Work to be completed: From the entries below, reproduce exactly the line containing "queues as abstract", the line containing "(** ** Abstract priority queues", and every line in between, with nothing added.

Records provided:
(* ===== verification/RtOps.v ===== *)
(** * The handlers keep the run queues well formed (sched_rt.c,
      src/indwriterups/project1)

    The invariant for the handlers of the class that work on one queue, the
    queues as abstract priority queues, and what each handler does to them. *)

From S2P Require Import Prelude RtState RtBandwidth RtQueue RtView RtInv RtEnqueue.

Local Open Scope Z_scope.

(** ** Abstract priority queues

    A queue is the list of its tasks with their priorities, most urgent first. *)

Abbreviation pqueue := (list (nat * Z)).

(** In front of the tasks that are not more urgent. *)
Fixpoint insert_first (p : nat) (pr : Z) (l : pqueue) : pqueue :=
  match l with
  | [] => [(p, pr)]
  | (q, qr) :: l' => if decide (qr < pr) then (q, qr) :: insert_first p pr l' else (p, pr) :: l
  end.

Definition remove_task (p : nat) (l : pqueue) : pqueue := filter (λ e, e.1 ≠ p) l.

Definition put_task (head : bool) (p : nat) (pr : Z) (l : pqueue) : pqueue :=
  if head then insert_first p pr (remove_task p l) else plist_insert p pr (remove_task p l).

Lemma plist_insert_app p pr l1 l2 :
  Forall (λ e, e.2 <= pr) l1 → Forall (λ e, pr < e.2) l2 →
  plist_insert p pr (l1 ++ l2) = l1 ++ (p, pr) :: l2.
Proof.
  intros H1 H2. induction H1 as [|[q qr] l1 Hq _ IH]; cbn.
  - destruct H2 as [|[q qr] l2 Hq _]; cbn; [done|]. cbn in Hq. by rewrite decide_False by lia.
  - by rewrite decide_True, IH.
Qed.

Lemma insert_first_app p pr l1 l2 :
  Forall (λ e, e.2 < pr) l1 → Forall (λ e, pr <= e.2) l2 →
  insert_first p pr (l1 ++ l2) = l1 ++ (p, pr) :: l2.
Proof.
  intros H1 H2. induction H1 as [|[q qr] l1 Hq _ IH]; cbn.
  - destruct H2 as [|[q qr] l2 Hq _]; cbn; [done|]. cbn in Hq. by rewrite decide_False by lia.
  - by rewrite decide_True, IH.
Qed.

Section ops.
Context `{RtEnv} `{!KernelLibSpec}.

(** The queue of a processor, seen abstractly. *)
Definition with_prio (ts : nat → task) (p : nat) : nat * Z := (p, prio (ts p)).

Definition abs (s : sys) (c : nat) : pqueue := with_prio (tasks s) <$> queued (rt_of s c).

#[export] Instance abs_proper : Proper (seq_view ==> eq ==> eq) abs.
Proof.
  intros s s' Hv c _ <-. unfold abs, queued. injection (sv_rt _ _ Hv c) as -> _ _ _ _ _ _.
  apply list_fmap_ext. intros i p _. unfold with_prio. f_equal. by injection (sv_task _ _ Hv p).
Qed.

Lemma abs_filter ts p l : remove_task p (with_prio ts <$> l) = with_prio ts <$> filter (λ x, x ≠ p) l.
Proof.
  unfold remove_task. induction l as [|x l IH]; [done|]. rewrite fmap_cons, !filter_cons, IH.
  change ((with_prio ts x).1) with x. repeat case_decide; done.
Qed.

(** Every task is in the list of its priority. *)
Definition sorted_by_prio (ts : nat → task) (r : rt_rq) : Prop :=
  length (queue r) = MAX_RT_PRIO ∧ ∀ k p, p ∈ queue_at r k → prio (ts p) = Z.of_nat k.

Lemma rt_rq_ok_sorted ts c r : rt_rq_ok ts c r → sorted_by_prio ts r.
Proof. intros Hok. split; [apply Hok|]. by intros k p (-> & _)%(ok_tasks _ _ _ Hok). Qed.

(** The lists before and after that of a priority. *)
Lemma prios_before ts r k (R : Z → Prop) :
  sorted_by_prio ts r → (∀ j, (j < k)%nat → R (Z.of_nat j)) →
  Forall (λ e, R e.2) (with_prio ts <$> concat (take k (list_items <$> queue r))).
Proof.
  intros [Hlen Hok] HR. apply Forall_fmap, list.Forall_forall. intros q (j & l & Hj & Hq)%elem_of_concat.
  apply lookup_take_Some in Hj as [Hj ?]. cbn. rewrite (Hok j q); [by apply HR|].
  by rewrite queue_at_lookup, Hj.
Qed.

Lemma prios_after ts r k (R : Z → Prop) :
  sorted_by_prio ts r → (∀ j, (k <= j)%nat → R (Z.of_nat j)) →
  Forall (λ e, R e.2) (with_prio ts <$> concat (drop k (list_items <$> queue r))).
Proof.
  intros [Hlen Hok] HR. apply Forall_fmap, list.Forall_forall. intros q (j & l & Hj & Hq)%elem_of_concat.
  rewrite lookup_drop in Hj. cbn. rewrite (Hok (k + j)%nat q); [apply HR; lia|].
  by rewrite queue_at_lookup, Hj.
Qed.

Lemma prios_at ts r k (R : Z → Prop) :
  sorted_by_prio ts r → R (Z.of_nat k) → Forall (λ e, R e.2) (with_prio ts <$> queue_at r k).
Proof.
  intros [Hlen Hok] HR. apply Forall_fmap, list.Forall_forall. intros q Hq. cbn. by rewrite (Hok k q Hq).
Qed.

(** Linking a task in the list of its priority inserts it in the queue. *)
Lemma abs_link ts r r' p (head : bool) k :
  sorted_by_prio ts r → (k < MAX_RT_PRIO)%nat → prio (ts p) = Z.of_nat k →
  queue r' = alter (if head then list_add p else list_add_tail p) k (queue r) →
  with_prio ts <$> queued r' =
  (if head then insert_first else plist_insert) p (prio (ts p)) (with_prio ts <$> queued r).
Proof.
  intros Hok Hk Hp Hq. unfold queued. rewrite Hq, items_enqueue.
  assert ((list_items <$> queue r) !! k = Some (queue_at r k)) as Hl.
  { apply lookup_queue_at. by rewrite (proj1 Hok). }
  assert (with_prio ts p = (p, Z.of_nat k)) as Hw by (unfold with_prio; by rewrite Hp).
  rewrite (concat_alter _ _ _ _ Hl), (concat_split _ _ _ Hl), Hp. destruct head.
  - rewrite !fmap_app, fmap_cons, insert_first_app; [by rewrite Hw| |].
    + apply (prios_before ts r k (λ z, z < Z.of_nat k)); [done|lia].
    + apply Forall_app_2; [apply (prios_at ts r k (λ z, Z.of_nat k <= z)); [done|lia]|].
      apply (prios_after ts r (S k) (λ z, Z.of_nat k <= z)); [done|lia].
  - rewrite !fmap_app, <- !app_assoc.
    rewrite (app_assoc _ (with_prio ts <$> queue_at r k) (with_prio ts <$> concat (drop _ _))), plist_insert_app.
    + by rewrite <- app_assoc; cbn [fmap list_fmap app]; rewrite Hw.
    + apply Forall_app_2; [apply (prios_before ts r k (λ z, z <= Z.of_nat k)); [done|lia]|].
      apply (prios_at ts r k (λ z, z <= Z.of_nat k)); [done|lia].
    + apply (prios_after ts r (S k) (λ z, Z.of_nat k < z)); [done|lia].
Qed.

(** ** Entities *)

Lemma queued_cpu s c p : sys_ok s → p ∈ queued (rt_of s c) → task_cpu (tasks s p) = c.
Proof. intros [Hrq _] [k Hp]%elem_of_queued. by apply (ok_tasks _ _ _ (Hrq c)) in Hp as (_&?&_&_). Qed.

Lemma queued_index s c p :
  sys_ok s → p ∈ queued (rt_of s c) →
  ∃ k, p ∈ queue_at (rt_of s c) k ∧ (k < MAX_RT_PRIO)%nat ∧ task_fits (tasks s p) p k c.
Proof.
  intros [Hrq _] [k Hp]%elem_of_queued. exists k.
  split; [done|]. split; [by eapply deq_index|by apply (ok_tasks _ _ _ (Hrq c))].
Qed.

* * *

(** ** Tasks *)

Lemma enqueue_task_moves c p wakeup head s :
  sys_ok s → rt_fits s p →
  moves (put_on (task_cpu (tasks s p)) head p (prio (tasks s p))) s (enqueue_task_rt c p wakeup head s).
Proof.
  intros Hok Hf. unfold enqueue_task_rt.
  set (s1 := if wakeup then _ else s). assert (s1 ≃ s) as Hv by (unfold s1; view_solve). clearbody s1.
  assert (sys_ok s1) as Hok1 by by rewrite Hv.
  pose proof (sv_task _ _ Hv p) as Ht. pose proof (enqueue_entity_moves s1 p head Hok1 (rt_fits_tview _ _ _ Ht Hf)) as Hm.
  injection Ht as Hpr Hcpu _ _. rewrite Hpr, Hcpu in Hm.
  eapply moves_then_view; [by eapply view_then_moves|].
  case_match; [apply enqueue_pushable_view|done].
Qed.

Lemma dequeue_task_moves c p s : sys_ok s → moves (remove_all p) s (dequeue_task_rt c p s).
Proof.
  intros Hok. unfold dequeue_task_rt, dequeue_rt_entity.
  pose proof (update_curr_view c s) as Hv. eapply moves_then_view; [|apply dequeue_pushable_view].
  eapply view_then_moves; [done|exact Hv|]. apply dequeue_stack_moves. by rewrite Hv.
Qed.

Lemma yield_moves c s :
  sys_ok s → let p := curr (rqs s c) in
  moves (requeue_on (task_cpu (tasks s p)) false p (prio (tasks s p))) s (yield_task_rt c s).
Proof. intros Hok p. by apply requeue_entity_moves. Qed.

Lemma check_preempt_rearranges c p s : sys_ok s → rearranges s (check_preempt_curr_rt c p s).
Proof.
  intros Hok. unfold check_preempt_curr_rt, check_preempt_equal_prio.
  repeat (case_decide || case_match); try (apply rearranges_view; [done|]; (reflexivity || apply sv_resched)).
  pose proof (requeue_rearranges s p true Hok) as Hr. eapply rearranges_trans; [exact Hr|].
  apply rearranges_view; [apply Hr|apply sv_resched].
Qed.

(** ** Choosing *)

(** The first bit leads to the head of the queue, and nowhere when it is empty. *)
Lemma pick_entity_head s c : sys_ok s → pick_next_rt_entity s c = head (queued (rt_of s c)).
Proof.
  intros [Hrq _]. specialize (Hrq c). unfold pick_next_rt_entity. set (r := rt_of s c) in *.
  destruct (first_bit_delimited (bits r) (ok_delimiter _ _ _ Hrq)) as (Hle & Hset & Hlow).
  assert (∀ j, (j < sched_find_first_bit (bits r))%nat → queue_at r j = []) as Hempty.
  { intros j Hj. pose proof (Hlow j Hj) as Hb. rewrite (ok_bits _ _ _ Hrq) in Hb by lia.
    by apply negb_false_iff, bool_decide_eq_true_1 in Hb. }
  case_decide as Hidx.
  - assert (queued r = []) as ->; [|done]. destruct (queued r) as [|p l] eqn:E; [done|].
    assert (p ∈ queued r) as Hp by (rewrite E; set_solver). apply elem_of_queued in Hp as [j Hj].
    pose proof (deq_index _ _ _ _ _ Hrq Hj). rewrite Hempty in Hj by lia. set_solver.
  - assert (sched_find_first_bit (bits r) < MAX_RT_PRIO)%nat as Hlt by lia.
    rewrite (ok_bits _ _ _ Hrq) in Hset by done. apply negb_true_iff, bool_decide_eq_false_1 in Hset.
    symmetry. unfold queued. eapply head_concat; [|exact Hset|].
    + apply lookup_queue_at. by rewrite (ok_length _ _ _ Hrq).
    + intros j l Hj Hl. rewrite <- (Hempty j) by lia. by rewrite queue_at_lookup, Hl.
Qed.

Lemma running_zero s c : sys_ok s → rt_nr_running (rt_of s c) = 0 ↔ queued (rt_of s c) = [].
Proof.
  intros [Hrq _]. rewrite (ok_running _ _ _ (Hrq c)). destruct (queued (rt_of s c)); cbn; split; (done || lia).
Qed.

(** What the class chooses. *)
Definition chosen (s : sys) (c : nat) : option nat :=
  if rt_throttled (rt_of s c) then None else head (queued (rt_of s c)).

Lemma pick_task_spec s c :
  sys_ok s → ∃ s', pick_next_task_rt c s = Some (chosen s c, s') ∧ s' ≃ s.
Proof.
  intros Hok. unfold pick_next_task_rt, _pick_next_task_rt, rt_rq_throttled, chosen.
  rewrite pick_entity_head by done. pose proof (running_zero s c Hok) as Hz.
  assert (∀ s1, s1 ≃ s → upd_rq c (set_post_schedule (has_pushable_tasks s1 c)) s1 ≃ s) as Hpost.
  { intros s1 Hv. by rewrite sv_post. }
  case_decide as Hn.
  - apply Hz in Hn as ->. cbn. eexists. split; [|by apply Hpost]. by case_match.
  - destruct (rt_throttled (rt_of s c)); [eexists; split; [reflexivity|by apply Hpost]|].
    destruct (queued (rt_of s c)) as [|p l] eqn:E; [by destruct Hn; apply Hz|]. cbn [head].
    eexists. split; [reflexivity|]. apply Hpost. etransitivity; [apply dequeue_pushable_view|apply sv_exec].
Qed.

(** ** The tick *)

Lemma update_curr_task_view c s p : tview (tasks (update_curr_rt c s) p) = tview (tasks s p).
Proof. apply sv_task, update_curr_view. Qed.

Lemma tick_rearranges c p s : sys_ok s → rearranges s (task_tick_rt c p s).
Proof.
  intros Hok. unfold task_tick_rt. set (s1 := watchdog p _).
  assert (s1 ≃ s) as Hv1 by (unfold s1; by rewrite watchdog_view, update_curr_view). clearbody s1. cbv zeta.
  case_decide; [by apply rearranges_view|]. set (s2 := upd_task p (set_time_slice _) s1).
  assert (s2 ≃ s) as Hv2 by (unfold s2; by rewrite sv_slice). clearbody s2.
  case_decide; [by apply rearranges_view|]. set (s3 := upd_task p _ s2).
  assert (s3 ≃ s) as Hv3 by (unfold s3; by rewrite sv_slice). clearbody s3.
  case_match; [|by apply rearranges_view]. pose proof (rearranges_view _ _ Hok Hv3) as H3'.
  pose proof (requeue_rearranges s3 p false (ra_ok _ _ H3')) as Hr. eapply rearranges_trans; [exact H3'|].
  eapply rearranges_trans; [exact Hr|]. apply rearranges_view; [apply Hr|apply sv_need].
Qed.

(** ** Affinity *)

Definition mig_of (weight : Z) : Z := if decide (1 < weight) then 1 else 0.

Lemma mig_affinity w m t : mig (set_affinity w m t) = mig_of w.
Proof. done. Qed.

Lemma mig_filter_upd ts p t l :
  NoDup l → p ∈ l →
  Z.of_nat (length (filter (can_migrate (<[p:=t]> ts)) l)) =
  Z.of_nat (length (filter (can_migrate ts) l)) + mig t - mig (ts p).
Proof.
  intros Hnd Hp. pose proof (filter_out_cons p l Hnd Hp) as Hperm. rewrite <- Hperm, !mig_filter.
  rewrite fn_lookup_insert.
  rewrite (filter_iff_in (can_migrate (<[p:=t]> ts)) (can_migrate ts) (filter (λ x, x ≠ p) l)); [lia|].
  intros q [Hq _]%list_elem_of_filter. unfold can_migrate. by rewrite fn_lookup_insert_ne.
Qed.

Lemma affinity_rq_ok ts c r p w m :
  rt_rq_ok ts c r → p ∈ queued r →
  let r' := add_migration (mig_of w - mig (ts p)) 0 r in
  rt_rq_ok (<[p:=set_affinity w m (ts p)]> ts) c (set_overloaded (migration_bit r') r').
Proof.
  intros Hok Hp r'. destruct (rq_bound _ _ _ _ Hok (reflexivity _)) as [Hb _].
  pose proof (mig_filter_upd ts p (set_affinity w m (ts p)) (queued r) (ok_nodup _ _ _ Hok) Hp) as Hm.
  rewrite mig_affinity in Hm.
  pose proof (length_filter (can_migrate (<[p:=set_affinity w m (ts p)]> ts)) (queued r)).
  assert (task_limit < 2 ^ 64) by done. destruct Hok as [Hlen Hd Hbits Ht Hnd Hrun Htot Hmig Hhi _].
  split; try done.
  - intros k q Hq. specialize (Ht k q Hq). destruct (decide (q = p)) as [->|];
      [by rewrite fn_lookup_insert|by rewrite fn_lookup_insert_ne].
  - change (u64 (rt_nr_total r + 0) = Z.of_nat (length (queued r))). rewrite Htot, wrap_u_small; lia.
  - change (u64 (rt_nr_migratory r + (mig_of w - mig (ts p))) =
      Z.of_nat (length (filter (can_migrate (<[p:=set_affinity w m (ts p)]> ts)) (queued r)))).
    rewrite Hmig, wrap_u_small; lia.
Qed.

Task solution:
    queues as abstract priority queues, and what each handler does to them. *)

From S2P Require Import Prelude RtState RtBandwidth RtQueue RtView RtInv RtEnqueue.

Local Open Scope Z_scope.

(** ** Abstract priority queues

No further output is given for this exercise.